THE WEEKLY - Yoga benefits overall fitness


I have been a "gym rat" since people wore leg warmers -- not as a joke.

I started my love affair with group exercise at the age of 15 with dance aerobics needing to cross-train for swim team and water polo. In college, I moved on to step aerobics, in graduate school my passion was kickboxing, and in my young professional life, spinning. I have always loved the latest and greatest new thing to come down the pike.

Now, in my mom phase, don't get me started on how much I love Zumba and Power Pump!

For me, sweating to a 32-count soundtrack is as natural and essential as breathing. So, I was very surprised when I discovered the exercise that has evolved into my number one choice - yoga .

Believe me, I am a sucker for shiny new things like a thigh master. But, yoga not only changed my perspective on exercise, it has changed my outlook on life. A little dramatic? Absolutely!

I stumbled into a yoga workshop in 2002 because I needed continuing education credits to keep my fitness certifications current. The class was close to Walla Walla, which is rare, so I decided to go.

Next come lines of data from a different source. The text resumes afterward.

Lemma full_drop_wedges event q :
  full_mpsc q -> mq_write_pos q + 2 < 2 ^ 64 ->
  (TryPush k (fun _ q => q) event q).1 = false /\ wedged (TryPush k (fun _ q => q) event q).2.
Proof using Hk.
  intros [Hl Hr Hw Hs] Hb. pose proof (Capacity_ge_2 k Hk).
  assert (Hm : mslot k (mq_write_pos q) = mslot k (mq_read_pos q)) by (rewrite Hw; apply (mslot_add_cap k Hk)).
  assert (Hne : (sequence (slot_at k q (mq_write_pos q)) =? mq_write_pos q) = false).
  { apply Z.eqb_neq. unfold slot_at in *. rewrite Hm, Hs. lia. }
  destruct (TryPush_still event q) as [d ->]. rewrite Hne. simpl. split; [done|].
  split; simpl; rewrite ?wrap_small by (unfold in_range; lia); try lia.
  - by rewrite length_insert.
  - unfold slot_at. simpl. rewrite Hm, list_lookup_total_insert_eq; [simpl; lia|]. rewrite Hl. by apply mslot_lt.
Qed.
End mpsc_claims.

(** C16: The multi-producer queue in the absence of drops: in every
    interleaving of any number of producers with the consumer (capacity [2^k],
    [1 <= k <= 62], fewer than [2^64] reservations) the values popped are
    the values of the first reservations, in reservation order; a published
    value at the head is there for an idle consumer; and a producer whose slot
    the consumer has freed proceeds at its first look. *)
Theorem mpsc_fifo {A} `{Inhabited A} (k : Z) (st : @mpsc_state A) :
  1 <= k <= 62 -> rtc (mpsc_step k) (mpsc_init k) st ->
  Z.of_nat (length (ms_prod st)) + Capacity k < 2 ^ 64 ->
  ms_popped st = take (length (ms_popped st)) (fst <$> ms_prod st) /\
  (forall v, ms_cons st = MIdle -> ms_prod st !! length (ms_popped st) = Some (v, Published) ->
     exists q', TryPop k (ms_q st) = Some (v, q')) /\
  (forall p v, ms_prod st !! p = Some (v, Reserved) ->
     Z.of_nat p < Z.of_nat (freed (ms_cons st) (ms_popped st)) + Capacity k ->
     sequence (slot_at k (ms_q st) (Z.of_nat p)) = Z.of_nat p).
Proof.
  intros Hk Hr Hb. pose proof (mpsc_reachable_inv k Hk st Hr Hb) as Hi.
  split; [by eapply mpsc_popped_prefix|]. split; [|intros p v; by apply producer_finds_slot].
  intros v Hc Hv. pose proof (lookup_lt_Some _ _ _ Hv). pose proof (Capacity_pos k Hk).
  apply (TryPop_published k Hk); (done || lia).
Qed.
Lemma quote_update_handler a i : not_nan (qi_price i) -> book_handler (quote_update a i).
Proof.
  intros Hp b. split; [intros Hb|unfold quote_update; repeat case_goal; intros ts; by (intros [= <-]; apply ToEpochMicros_range)].
  unfold quote_update. repeat case_goal; cbn [fst].
  - apply quote_level_handler; auto using ApplyLevel_good, ApplyLevel_id.
  - edestruct (quote_level_handler BufferLevel a i (BeginBatch (CancelBatch b))) as [H1 H2];
      auto using BufferLevel_good, BufferLevel_id, BeginBatch_good, CancelBatch_good.
  - edestruct (quote_level_handler BufferLevel a i (BeginBatch b)) as [H1 H2];
      auto using BufferLevel_good, BufferLevel_id, BeginBatch_good.
  - apply quote_level_handler; auto using BufferLevel_good, BufferLevel_id.
  - edestruct (quote_level_handler BufferLevel a i (BeginBatch b)) as [H1 H2];
      auto using BufferLevel_good, BufferLevel_id, BeginBatch_good.
  - destruct (quote_level_handler BufferLevel a i b) as [H1 H2]; auto using BufferLevel_good, BufferLevel_id.
    rewrite CommitBatch_id. auto using CommitBatch_good.
  - auto using Clear_good.
  - done.
Qed.

(** What the arrays of a depth message must satisfy: an image lists its levels
    best first, an update lists numbers. *)
Definition lob_ok (maxDepth : nat) (i : LimitOrderBookInfo) : Prop :=
  if lb_type i =? kMdImageCb then
    image_ok true (take (Z.to_nat (lb_ask_len i)) (lb_asks i)) /\
    image_ok false (take (Z.to_nat (lb_bid_len i)) (lb_bids i))
  else
    Forall (fun e => not_nan e.1) (lb_asks i) /\ Forall (fun e => not_nan e.1) (lb_bids i).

I figured I'd breeze into the class, do a little breathing, chant a few OMs and be outta there.

Yes, we began the class with some deep breathing -- and it felt amazing. Even as a swimmer, I never gave breathing much thought, other than thebreathing patterns for butterfly or freestyle events.

But I realize now that bringing focus to your breath can change not only your stress level in a moment of frustration, it can improve your overall health by decreasing your blood pressure over time and with practice.

Okay, so far so good. I liked the breathing but, being an A-type, I still thought it was a little easy.

Then we began our sun salutations. Basic yoga poses don't look as impressive as the fancy pretzel poses we see on the covers of "Yoga Journal." However, their outward simplicity is deceiving.

There is always a lot going on within an asana (any yoga pose). The internal and external focus can create deep physiological, not to mention mental, movement if done with strong intention. By the fifth round of sun salutations, my deltoids were fatigued and I was sweating. "Hmmmm," I thought.

I was slightly disheartened to learn that was our warm-up. Next, the instructors took us through a series of asanas strung together including the warrior poses, triangle, reverse triangle and on and on.

What struck me about these exercises was the attention to detail they required. I have bounced my way through many cardio classes but I couldn't bounce my way through this. I had to concentrate on proper physiological alignment, appropriate muscular application, and yes - breathing.

By the time the opening class to our training was over - I was a stretched out, sweaty mess. I was so pleased! But I was not prepared for what came next.

Our instructors announced that is was time for Savasana, which is Sanskrit for relaxation pose. The lights were dimmed and we were instructed to lie down on our backs. I looked around and saw everyone else obeying, so I decided I'd go along with it too.

We were taken on a guided relaxation meditation and before I knew it, a warm towel had been placed over my eyes and on my feet, and they were scented with lavender. The only thing I like more than a gym is a spa! I thought I'd died and gone to heaven.

And it hit me. "This is it!" I thought. For the first time in my life, every aspect of who I was had been taken care of. My muscles had been exercised, my brain had been challenged, and my spirit had been pampered. To me, this was not a full-body workout; it was overall wellness.

Obviously, that moment nine years ago affected me profoundly. It was the first step on my yoga journey - one that I will continue until the breath leaves my body. I have finished my 200-hour yoga certification and plan to learn more, because, unlike my fascination with the latest and greatest, yoga sustains my attention with its layers.

More importantly, it made me a better overall fitness instructor, regardless of what I was teaching. You don't have to stand on a mat to receive the benefits of yoga. Yoga goes with you in whatever you do. The attention to detail within an asana translates to awareness in your everyday life. And, as a fitness instructor, I can infuse all of my classes with the same attention to breath, awareness, detail and spirit,w whether they are Power Pump or spinning.

I won't ever retire my "gym rat" status. I love the clinking of weights, the whir of the treadmill, and the pounding of the 32-count music too much. But, thanks to yoga, I bring all of my awareness to it. I would encourage anyone, at any fitness level, to include a yoga class in your life at least once a week. It not only improves your fitness - it improves your life.

Rebecca Thorpe is a group fitness and Yoga Alliance-certified instructor. She teaches classes at Whitman College and the Walla Walla YMCA.